Most Helpful Guy
in my opinion, the reality is that he isn't ready to be a dad, and, frankly, he realizes that he can walk away and there isn't much you can do. He resents you for getting pregnant and "trapping" him into a huge, long-lasting responsibility that he wasn't ready for, and it is severely affecting your relationship.
Essentially, your relationship has likely run its course, but as happens with a chunk of people, they get "comfortable" being in a relationship with someone that they refuse to acknowledge that it's run its course and that they need to move on - UNTIL something big comes along and forces the issue.
If he's been with you since high school, he's still very young, but he's also never had a chance to "sow his wild oats" and date around and "have fun" - and now that he's faced with that door slamming shut on him for good, he realizes exactly what he'd be giving up in order to parent a child with you, and he is filled with regret - it's not what he wants for his life right now.

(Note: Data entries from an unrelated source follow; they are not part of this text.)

(* ===== verification/HessianRequest.v ===== *)
(** * Requests

    [codec/hessian/request.go]: the 16-byte dubbo header and the body of a
    request, and the type descriptor of its arguments.  [codec.Message] is
    from [codec/codec.go]. *)
From S2P Require Import Prelude Utf8 HessianConst HessianPack HessianValue HessianEncode.
From S2P Require Import HessianDecode Pojo HessianEncoder.

(** ** [codec.go] *)

Definition MT_Error : Z := 0x01.
Definition MT_Request : Z := 0x02.
Definition MT_Response : Z := 0x04.
Definition MT_Heartbeat : Z := 0x08.

Definition ErrHeaderNotEnough : goerr := Errorf "header buffer too short".
Definition ErrBodyNotEnough : goerr := Errorf "body buffer too short".
Definition ErrJavaException : goerr := Errorf "got java exception".
Definition ErrIllegalPackage : goerr := Errorf "illegal package!".

(** A [time.Duration] is in nanoseconds. *)
Record Message := mkMessage {
  ID : Z;
  Version : bytes;
  Type_ : Z;
  ServicePath : bytes;
  Target : bytes;
  Method : bytes;
  Timeout : Z;
  Error : bytes;
  BodyLen : Z
}.

(** ** The header *)

Definition HEADER_LENGTH : nat := 16.
Definition MAGIC : Z := 0xdabb.
Definition MAGIC_HIGH : Z := 0xda.
Definition MAGIC_LOW : Z := 0xbb.
Definition FLAG_REQUEST : Z := 0x80.
Definition FLAG_TWOWAY : Z := 0x40.
Definition FLAG_EVENT : Z := 0x20.
Definition SERIAL_MASK : Z := 0x1f.
Definition DUBBO_VERSION : bytes := lit "2.5.4".
Definition DEFAULT_LEN : Z := 8388608.

Definition DubboHeader : bytes :=
  [MAGIC_HIGH; MAGIC_LOW; Z.lor FLAG_REQUEST FLAG_TWOWAY] ++ replicate 13 0.
Definition DubboHeartbeatHeader : bytes :=
  [MAGIC_HIGH; MAGIC_LOW; Z.lor (Z.lor (Z.lor FLAG_REQUEST FLAG_TWOWAY) FLAG_EVENT) 0x0f]
    ++ replicate 13 0.

(** [copy(b[off:], p)] of bytes that fit. *)
Definition put_at (off : nat) (p b : bytes) : bytes :=
  take off b ++ p ++ drop (off + length p) b.

Definition request_header (hb : bool) (id : Z) : bytes :=
  let byteArray := if hb then DubboHeartbeatHeader else DubboHeader in
  let byteArray :=
    <[2%nat := Z.lor (default 0 (byteArray !! 2%nat)) (u8 (Z.land id SERIAL_MASK))]> byteArray in
  put_at 4 (PutUint64 (u64 id)) byteArray.

(** ** Argument types *)

Definition getArgType (v : value) : bytes :=
  lit match v with
      | VNil => "V"
      | VBool _ => "Z"
      | VInt Uint8 _ => "B"
      | VInt Int8 _ => "B"
      | VInt Int16 _ => "S"
      | VInt Uint16 _ => "C"
      | VInt Int _ => "I"
      | VInt Int32 _ => "I"
      | VInt Int64 _ => "J"
      | VTime _ => "java.util.Date"
      | VFloat32 _ => "F"
      | VFloat64 _ => "D"
      | VString _ => "java.lang.String"
      | VBytes _ | VNilSlice (TInt Uint8) => "[B"
      | VPtr _ _ | VNilPtr _ | VRef _ => "java.lang.Object"
      | _ =>
          match option_map Kind (TypeOf v) with
          | Some KStruct => "java.lang.Object"
          | Some KSlice | Some KArray => "java.util.List"
          | Some KMap => "java.util.Map"
          | _ => ""
          end
      end.

(** [strings.Contains(typ, ".")] and [strings.Replace(typ, ".", "/", -1)]. *)
Definition dot : Z := 46.
Definition slash : Z := 47.
Definition Contains_dot (s : bytes) : bool := existsb (Z.eqb dot) s.
Definition Replace_dot (s : bytes) : bytes := map (fun c => if c =? dot then slash else c) s.

Fixpoint getArgsTypeList (args : list value) : option bytes :=
  match args with
  | [] => Some []
  | v :: args =>
      match getArgType v with
      | [] => None
      | typ =>
          let t := if negb (Contains_dot typ) then typ
                   else lit "L" ++ Replace_dot typ ++ lit ";" in
          option_map (fun types => t ++ types) (getArgsTypeList args)
      end
  end.

(** ** The package *)

Section Pack.
Context `{GX : GxStrings} `{App : Application}.

(** The order in which [range] visits the entries of a map. *)
Variable range : list (value * value) -> list (value * value).

(** [encoder.Encode(v)] as a statement: its error is dropped. *)
Definition Encode_ (v : value) : E unit := or_zero tt (Encode v).

Fixpoint Encode_all (vs : list value) : E unit :=
  match vs with
  | [] => ret tt
  | v :: vs => Encode_ v ;;; Encode_all vs
  end.

(** The local variable [version] is never assigned, so that [VERSION_KEY] is
    never set. *)
Definition serviceParams (m : Message) : list (value * value) :=
  [(VString PATH_KEY, VString (ServicePath m)); (VString INTERFACE_KEY, VString (Target m))]
  ++ if Timeout m =? 0 then []
     else [(VString TIMEOUT_KEY, VString (Itoa (Z.quot (Timeout m) 1000000)))].

Definition request_body (m : Message) (args : list value) : E unit :=
  Encode_ (VString DUBBO_VERSION) ;;;
  Encode_ (VString (Target m)) ;;;
  Encode_ (VString (Version m)) ;;;
  Encode_ (VString (Method m)) ;;;
  match getArgsTypeList args with
  | None => fail (Traced (Errorf "cat not get arg %#v type"))
  | Some types =>
      Encode_ (VString types) ;;;
      Encode_all args ;;;
      Encode_ (VMap TString TString (range (serviceParams m)))
  end.

(** The bytes given to [w.Write]. *)
Definition pack_bytes (m : Message) (args : list value) : E bytes :=
  let hb := Type_ m =? MT_Heartbeat in
  Append (request_header hb (ID m)) ;;;
  (if hb then Encode_ VNil else request_body m args) ;;;
  byteArray <- Buffer ;;
  let pkgLen := Z.of_nat (length byteArray) in
  if DEFAULT_LEN <? pkgLen then fail (Errorf "Data length %d too large, max payload %d")
  else ret (put_at 12 (PutUint32 (u32 (pkgLen - Z.of_nat HEADER_LENGTH))) byteArray).

(** [a.([]interface{})]. *)
Definition as_args (a : value) : option (list value) :=
  match a with
  | VSlice TIface l => Some l
  | VNilSlice TIface => Some []
  | _ => None
  end.

(** [w] is the writer: the number of bytes it takes and its error.  The result
    is what was written. *)
Definition packRequest (m : Message) (a : value) (w : bytes -> nat * option goerr) : E bytes :=
  match as_args a with
  | None => fail (Errorf "@b is not of type: []interface{}")
  | Some args =>
      pkg <- pack_bytes m args ;;
      match w pkg with
      | (_, Some e) => fail (Traced e)
      | (n, None) => if (n =? length pkg)%nat then ret pkg
                     else fail (Errorf "@w.Write(buflen:%d) = %d, nil")
      end
  end.

End Pack.
(* ===== verification/HessianResponse.v ===== *)
(** * Responses

    [codec/hessian/response.go]: the header of a response, and the assignment
    of a decoded response to the variable the caller supplied. *)
From S2P Require Import Prelude Utf8 Bufio HessianConst HessianPack HessianValue HessianEncode.
From S2P Require Import HessianDecode Pojo HessianEncoder HessianDecoder HessianRequest.

Definition Response_OK : Z := 20.
Definition Response_CLIENT_TIMEOUT : Z := 30.
Definition Response_SERVER_TIMEOUT : Z := 31.
Definition Response_BAD_REQUEST : Z := 40.
Definition Response_BAD_RESPONSE : Z := 50.
Definition Response_SERVICE_NOT_FOUND : Z := 60.
Definition Response_SERVICE_ERROR : Z := 70.
Definition Response_SERVER_ERROR : Z := 80.
Definition Response_CLIENT_ERROR : Z := 90.

Definition RESPONSE_WITH_EXCEPTION : Z := 0.
Definition RESPONSE_VALUE : Z := 1.
Definition RESPONSE_NULL_VALUE : Z := 2.

(** ** The header *)

Definition or_type (t : Z) (m : Message) : Message :=
  mkMessage (ID m) (Version m) (Z.lor (Type_ m) t) (ServicePath m) (Target m) (Method m)
    (Timeout m) (Error m) (BodyLen m).

Definition set_header (id len : Z) (m : Message) : Message :=
  mkMessage id (Version m) (Type_ m) (ServicePath m) (Target m) (Method m)
    (Timeout m) (Error m) len.

(** The message is changed even where an error is returned. *)
Definition unpackResponseHeaer (buf : bytes) : ST Message unit := fun m =>
  match buf with
  | b0 :: b1 :: b2 :: b3 :: rest =>
      if negb (b0 =? MAGIC_HIGH) && negb (b1 =? MAGIC_LOW) then (Fail ErrIllegalPackage, m)
      else if Z.land b2 SERIAL_MASK =? 0 then (Fail (Errorf "serialization ID:%v"), m)
      else
        let m := if negb (Z.land b2 FLAG_EVENT =? 0) then or_type MT_Heartbeat m else m in
        let m := if negb (Z.land b2 FLAG_TWOWAY =? 0) then or_type MT_Response m else m in
        if negb (Z.land b2 FLAG_REQUEST =? 0) then (Fail (Errorf "response flag:%v"), m)
        else
          match HessianPack.Uint64 rest, HessianPack.Uint32 (drop 8 rest) with
          | Some id, Some len =>
              let m := set_header (i64 id) len m in
              if len <? 0 then (Fail ErrIllegalPackage, m)
              else if negb (b3 =? Response_OK) then (Fail ErrJavaException, m)
              else (Ret tt, m)
          | _, _ => (Panic, m)
          end
  | _ => (Panic, m)
  end.

(** ** The value *)

(** The state is the caller's [out], a pointer. *)
Abbreviation Out := (ST value).

(** Through the pointers to what is assigned: its type, and [out] with a new
    value there. *)
Fixpoint pointee (t : gotype) : gotype := match t with TPtr t => pointee t | t => t end.

Fixpoint target (out : value) : option gotype :=
  match out with
  | VPtr (TPtr _) v => target v
  | VPtr t _ => Some t
  | _ => None
  end.

Fixpoint assign (x out : value) : value :=
  match out with
  | VPtr (TPtr t) v => VPtr (TPtr t) (assign x v)
  | VPtr t _ => VPtr t x
  | out => out
  end.

Definition set_target (x : value) : Out unit := fun out => (Ret tt, assign x out).

(** [v.Elem().Set(x)] of a pointer [v], not looking through further pointers. *)
Definition elem_set (x : value) : Out unit := fun out =>
  match out with
  | VPtr t _ =>
      match set_value t x with
      | Some x => (Ret tt, VPtr t x)
      | None => (Panic, out)
      end
  | _ => (Panic, out)
  end.

Definition lift_opt {A} (o : option A) : Out A :=
  match o with Some a => ret a | None => panic end.

(** The element of a list as what is assigned to one of type [t]: the struct
    of the [reflect.Value] that the decoder made, or else the [reflect.Value]
    of the element itself. *)
Definition slice_elem (t : gotype) (v : value) : option value :=
  match Kind t with
  | KStruct => match v with VReflect _ s => Some s | VValueOf s => Some s | _ => None end
  | _ => Some (VValueOf v)
  end.

Fixpoint cpSlice_loop (st t : gotype) (i : nat) (ins outs : list value) : Out unit :=
  match ins with
  | [] => ret tt
  | v :: ins =>
      v <- lift_opt (slice_elem t v) ;;
      match TypeOf v with
      | None => panic
      | Some vt =>
          if assignable t vt then
            x <- lift_opt (set_value t v) ;;
            let outs := <[i := x]> outs in
            set_target (retype st (mk_slice t outs)) ;;; cpSlice_loop st t (S i) ins outs
          else fail (Errorf "in element type %s can not assign to out element type %s")
      end
  end.

Definition cpSlice (in_ : value) : Out unit := fun out =>
  match strip in_ with
  | VNilSlice _ => (Fail (Errorf "@in is nil"), out)
  | VSlice _ _ | VBytes _ =>
      match target out with
      | Some st =>
          match under st with
          | TSlice t =>
              let outs := replicate (length (elems in_)) (zero t) in
              (set_target (retype st (mk_slice t outs)) ;;;
               cpSlice_loop st t 0 (elems in_) outs) out
          | _ => (Panic, out)
          end
      | None => (Panic, out)
      end
  | _ => (Panic, out)                               (* IsNil of an array *)
  end.

(** A key or an element as what is assigned to one of type [t]. *)
Definition map_part (t : gotype) (v : value) : option value :=
  match Kind t with
  | KStruct => match v with VReflect _ s => Some s | VValueOf s => Some s | _ => None end
  | _ => Some v
  end.

Fixpoint cpMap_loop (mt kt vt : gotype) (all : list (value * value))
    (ks : list (value * value)) (acc : list (value * value)) : Out unit :=
  match ks with
  | [] => ret tt
  | (k, _) :: ks =>
      inKey <- lift_opt (map_part kt k) ;;
      inValue <- lift_opt (map_part vt (map_lookup k all)) ;;
      match TypeOf inKey with
      | None => panic                                 (* Type of the zero Value *)
      | Some tk =>
          if negb (assignable kt tk) then
            fail (Errorf "in Key:{type:%s, value:%#v} can not assign to out Key:{type:%s} ")
          else
            match TypeOf inValue with
            | None => panic
            | Some tv =>
                if negb (assignable vt tv) then
                  fail (Errorf "in Value:{type:%s, value:%#v} can not assign to out value:{type:%s}")
                else
                  acc <- lift_opt (SetMapIndex kt vt inKey inValue acc) ;;
                  set_target (retype mt (VMap kt vt acc)) ;;; cpMap_loop mt kt vt all ks acc
            end
      end
  end.

Definition cpMap (in_ : value) : Out unit := fun out =>
  match in_ with
  | VNilMap _ _ | VNamed _ (VNilMap _ _) => (Fail (Errorf "@in is nil"), out)
  | VMap TIface TIface m =>
      match target out with
      | Some mt =>
          match under mt with
          | TMap kt vt =>
              (set_target (retype mt (VMap kt vt [])) ;;; cpMap_loop mt kt vt m m []) out
          | _ => (Panic, out)
          end
      | None => (Panic, out)
      end
  | _ => (Panic, out)
  end.

(** [in.(T)] of the predeclared type of [in]'s kind fails for a named type. *)
Definition predeclared (v : value) : bool := match v with VNamed _ _ => false | _ => true end.

Definition ReflectResponse (in_ : value) : Out unit := fun out =>
  match TypeOf in_, TypeOf out with
  | None, _ => (Fail (Errorf "@in is nil"), out)
  | _, None => (Fail (Errorf "@out is nil"), out)
  | Some inType, Some (TPtr _) =>
      match Kind inType with
      | KBool | KInt Int8 | KInt Int16 | KInt Int32 | KInt Int64 | KFloat32 | KFloat64
      | KString => if predeclared in_ then elem_set in_ out else (Panic, out)
      | KPtr => (Panic, out)                          (* in.(reflect.Value) *)
      | KStruct =>
          match in_ with
          | VReflect _ v | VValueOf v => elem_set v out
          | _ => (Panic, out)
          end
      | KSlice | KArray => cpSlice in_ out
      | KMap => cpMap in_ out
      | KInt _ | KInterface => (Ret tt, out)
      end
  | _, _ => (Fail (Errorf "@out should be a pointer"), out)
  end.

(** ** The body *)

Section Body.
Context `{App : Application}.
Variable g : POJORegistry.

(** One [decoder.Decode()], whose error is traced. *)
Definition decode_next (d : Decoder) : outcome value * Decoder :=
  trace (try (fun d => Decode g (decode_fuel d) d)) d.

Definition unpackResponseBody (buf : bytes) : Out unit :=
  let '(o, d) := decode_next (NewDecoder buf) in
  rspType <- of_outcome o ;;
  match rspType with
  | VInt Int32 z =>
      if z =? RESPONSE_WITH_EXCEPTION then
        of_outcome (decode_next d).1 ;;; fail (Errorf "got exception: %+v")
      else if z =? RESPONSE_VALUE then
        rsp <- of_outcome (decode_next d).1 ;; trace (ReflectResponse rsp)
      else if z =? RESPONSE_NULL_VALUE then fail (Errorf "Received null")
      else ret tt
  | _ => ret tt
  end.

End Body.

There really isn't a lot you can do about it at this point - you are already pregnant, and unless you get an abortion (which I'm not recommending), then you're going to have some very tough decisions ahead of you. But I wouldn't count on "getting him back" - I doubt he's willing to stay, even if he is too afraid to tell you the truth.
This is the risk of getting pregnant with a guy who lacks both the enthusiastic desire for having children NOW and the resources to take care of them. Girls, if you're reading this, learn this lesson well!
Most Helpful Girl
I would give him space, and know there are a few red flags here. When men constantly accuse you of cheating on top of criticizing your looks most likely it's masked guilt for something they did. Many cheaters like to constantly point the finger whether it was an emotional affair or a physical one. They are so guilty and convince themselves "well if I could do it what is stopping them?" He probably has a lot to think about and putting yourself out there time and time again is only going to hurt more when it isn't reccripricated. Tell him you want to give him space but emphasize that you need to have a mature and important conversation soon where everything gets laid out on the table. When the time comes try to remain calm, and try not to get defensive or accusatonal. Remind him that you two are having a child together and whether he likes it or not you will be in one another's lives for the next 18 years, and you'd like them to be easy rather than harder.